A phone rang in the spa room at Case’s Lancaster farm.

“It’s Troy.”

“Is it done?” Case cradled the receiver against his ear. He was pouring scotch over tumblers of ice. He let the towel fall from his waist and opened the door to the sauna. Wendy was sitting cross-legged on the bench, naked, her body beaded with perspiration.

“It’s done. I have the kid’s hard drive,” Troy said.

“Good, good. Destroy it.” He leaned forward in his wheelchair and handed the young woman her drink.

“There’s something else.”

“What?” Case asked impatiently.

“Veterans Affairs received a call from a psychiatric hospital in upstate New York. They said the caller wanted to speak with you personally. At your request.”

“What request?” Case pushed the glass against his forehead. “I didn’t request to speak with anyone,” he growled.

“All they said was that a patient named Monahan died and they had instructions to call the foundation.”

Case leaned against the door frame. “Say that again.”

“Monahan—he was a patient there and he died. Does that mean anything to you?”

There was a long moment of silence. Case leaned back in his wheelchair and shut the door to the sauna.

“How did he die? Did they say?”

“Aortal aneurysm.”

Case bent forward, elbows on knees, head cradled in his hands.

It had been years since he’d thought of Thomas Monahan. Even now the memory was indistinct. A boy of twenty or so, heavily bandaged and lying on a hospital gurney.

“That’s it? They didn’t say anything else?”

“That’s all.”

It had all happened in another lifetime, when Case was a very young man himself. When doctors fresh out of medical school were putting to practice theories that had only ever before been hypothesized on blackboards in the bowels of Cornell or Harvard or Yale. It was a new generation of knowledge. The world was there for the taking. And take it he did. He looked through the glass door at the young woman in his sauna, studying the curve of her hip and the purple polish on ten perfect toes.

Yes, he took, and long before the
Carpe Diem
T-shirt was in vogue. To take advantage of that small window in time when the world cared more about science than human lives. More about a future for all than about the rights of privacy and informed consent.

He had accomplished in two decades what would have required those so-called geniuses a lifetime. He had circumvented generations of clinical lab work by taking his drugs directly to the field. What better or faster way to know how humans might
react to certain combinations of chemicals than to test them on human beings from the beginning?

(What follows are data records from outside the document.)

Lemma tree_segs_range m :
  (forall h lo hi id ls F, tree m h lo hi id ls F ->
     Forall (in_range lo hi) (contents ls) /\ contents ls <> []) /\
  (forall h lo seps hi ls F, segs m h lo seps hi ls F ->
     Forall (in_range lo hi) (contents ls) /\ (forall x, above hi x -> above lo x) /\
     (forall b x, lo = Some b -> blt x b -> below x hi)).
Proof.
  apply tree_segs_ind.
  - intros lo hi p l _ _ _ Hne _ Hf. unfold contents. cbn. by rewrite app_nil_r.
  - intros h lo mid hi id p seps right ls1 F1 ls2 F2 _ _ _ Hne _ H1 (IH1 & IHa & _) H2 (IH2 & Hn2) _ _ _.
    rewrite contents_app. split; [|by destruct (contents ls1)].
    destruct (segs_hi_some _ _ _ _ _ _ _ H1 Hne) as (b & -> & _).
    destruct (contents ls2) as [|e es] eqn:Ec; [done|].
    pose proof IH2 as [(Ha & Hb & _) _]%Forall_cons. apply Forall_app. split.
    + eapply Forall_impl; [exact IH1|]. intros x (A & B & C). split_and!; [done| |done].
      by apply (range_hi b e.1).
    + eapply Forall_impl; [exact IH2|]. intros x (A & B & C). split_and!; [by apply IHa|done|done].
  - intros h lo. split_and!; [constructor|done|]. intros b x ->. done.
  - intros h lo k c seps hi ls1 F1 ls2 F2 H1 (IH1 & Hn1) H2 (IH2 & IHa & IHb) _.
    rewrite contents_app. destruct (contents ls1) as [|e es] eqn:Ec; [done|].
    pose proof IH1 as [(Ha & Hb & _) _]%Forall_cons. cbn in Hb.
    split_and!.
    + apply Forall_app. split.
      * eapply Forall_impl; [exact IH1|]. intros x (A & B & C). split_and!; [done|by apply (IHb k)|done].
      * eapply Forall_impl; [exact IH2|]. intros x (A & B & C). split_and!; [|done|done].
        by apply (range_lo lo e.1 k).
    + intros x Hx. apply (range_lo lo e.1 k); [done|done|by apply IHa].
    + intros b x -> Hx. apply (IHb k); [done|]. by apply (range_hi b e.1 (Some k)).
Qed.

Lemma tree_range m h lo hi id ls F :
  tree m h lo hi id ls F -> Forall (in_range lo hi) (contents ls) /\ contents ls <> [].
Proof. apply (proj1 (tree_segs_range m)). Qed.

(** Some key lies between the bounds of a tree. *)
Lemma tree_inhabited m h lo hi id ls F :
  tree m h lo hi id ls F -> exists k, above lo k /\ below k hi.
Proof.
  intros H. destruct (tree_range _ _ _ _ _ _ _ H) as [Hf Hne].
  destruct (contents ls) as [|e es]; [done|]. apply Forall_cons in Hf as [(? & ? & _) _]. eauto.
Qed.

Lemma tree_segs_sorted m :
  (forall h lo hi id ls F, tree m h lo hi id ls F -> StronglySorted blt (contents ls).*1) /\
  (forall h lo seps hi ls F, segs m h lo seps hi ls F -> StronglySorted blt (contents ls).*1).
Proof.
  apply tree_segs_ind.
  - intros lo hi p l _ _ _ _ Hs _. unfold contents. cbn. by rewrite app_nil_r.
  - intros h lo mid hi id p seps right ls1 F1 ls2 F2 _ _ _ Hne _ H1 IH1 H2 IH2 _ _ _.
    rewrite contents_app, fmap_app. apply sorted_app. split_and!; [done|done|].
    destruct (segs_hi_some _ _ _ _ _ _ _ H1 Hne) as (b & -> & _).
    destruct (proj2 (tree_segs_range m) _ _ _ _ _ _ H1) as (R1 & _).
    destruct (tree_range _ _ _ _ _ _ _ H2) as [R2 _].
    rewrite !Forall_fmap. eapply Forall_impl; [exact R1|]. intros x (_ & Hx & _). cbn in *.
    rewrite Forall_fmap. eapply Forall_impl; [exact R2|]. intros y (Hy & _). cbn in *.
    apply not_blt_cases in Hy as [->|Hy]; [done|]. by apply (blt_trans _ b).
  - intros. constructor.
  - intros h lo k c seps hi ls1 F1 ls2 F2 H1 IH1 H2 IH2 _.
    rewrite contents_app, fmap_app. apply sorted_app. split_and!; [done|done|].
    destruct (tree_range _ _ _ _ _ _ _ H1) as [R1 _].
    destruct (proj2 (tree_segs_range m) _ _ _ _ _ _ H2) as (R2 & _).
    rewrite !Forall_fmap. eapply Forall_impl; [exact R1|]. intros x (_ & Hx & _). cbn in *.
    rewrite Forall_fmap. eapply Forall_impl; [exact R2|]. intros y (Hy & _). cbn in *.
    apply not_blt_cases in Hy as [->|Hy]; [done|]. by apply (blt_trans _ k).
Qed.

Lemma tree_sorted m h lo hi id ls F :
  tree m h lo hi id ls F -> StronglySorted blt (contents ls).*1.
Proof. apply (proj1 (tree_segs_sorted m)). Qed.

(** The separators are in order, above the lower bound. *)
Lemma segs_keys m h lo seps hi ls F :
  segs m h lo seps hi ls F ->
  StronglySorted blt seps.*1 /\
  Forall (fun k => forall x, ~ blt x k -> above lo x) seps.*1 /\
  (forall b, lo = Some b -> Forall (blt b) seps.*1).
Proof.
  induction 1 as [|h lo k c seps hi ls1 F1 ls2 F2 Ht Hs (IH1 & IH2 & IH3) D].
  { split_and!; [constructor|constructor|]. intros. constructor. }
  destruct (tree_inhabited _ _ _ _ _ _ _ Ht) as (y & Ha & Hb). cbn in Hb.
  assert (Hlo : forall x, ~ blt x k -> above lo x) by (intros x Hx; by apply (range_lo lo y k)).
  specialize (IH3 k eq_refl). cbn [fmap list_fmap fst]. split_and!.
  - by constructor.
  - constructor; [done|]. eapply Forall_impl; [exact IH2|]. cbn. intros z Hz x Hx. auto.
  - intros b ->. assert (blt b k).
    { cbn in Ha. apply not_blt_cases in Ha as [->|Ha]; [done|]. by apply (blt_trans _ y). }
    constructor; [done|]. eapply Forall_impl; [exact IH3|]. cbn. intros z Hz. by apply (blt_trans _ k).
Qed.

Society might not agree with that approach today, but from the 1950s to the 1970s it helped launch the ideas of two men to become an industry that would stand for centuries.

Case had no regrets for the lives sacrificed to his theories. How many more people had been saved? In fact, his only lament was the truth behind the adage that youth was wasted on the young. Oh, for just twenty more years, he thought.

The news about Monahan was a relief, but Lord, that man had taken his good old time to die. All those brilliant doctors in the room in 1950 and none had given the boy more than a decade to live. He would never walk again, they were all so sure. His lungs would not be able to keep up with his heart. He would be dead before he was thirty.

It was just another example of how little doctors knew about the human body in 1950. Monahan had outlived all of them, save Case.

“Thanks,” he said. “I’ll see you in the morning,” and he hung up the phone.

He opened the sauna door again and pulled himself out of the wheelchair and pivoted onto the bench next to Wendy, one finger tracing a line from her knee to her hip. He lifted his drink and raised it to his lips and felt her hand on him.

“Did you take your meds?” she whispered, looking up at him.

“The one that counts.” He brushed the sweat from her forehead and tucked her hair behind her ear.

 

Troy Weir should have had a long jump start on life. He was handsome, athletic, and certainly gifted, but Troy lacked something fundamental inside. He was emotionally void.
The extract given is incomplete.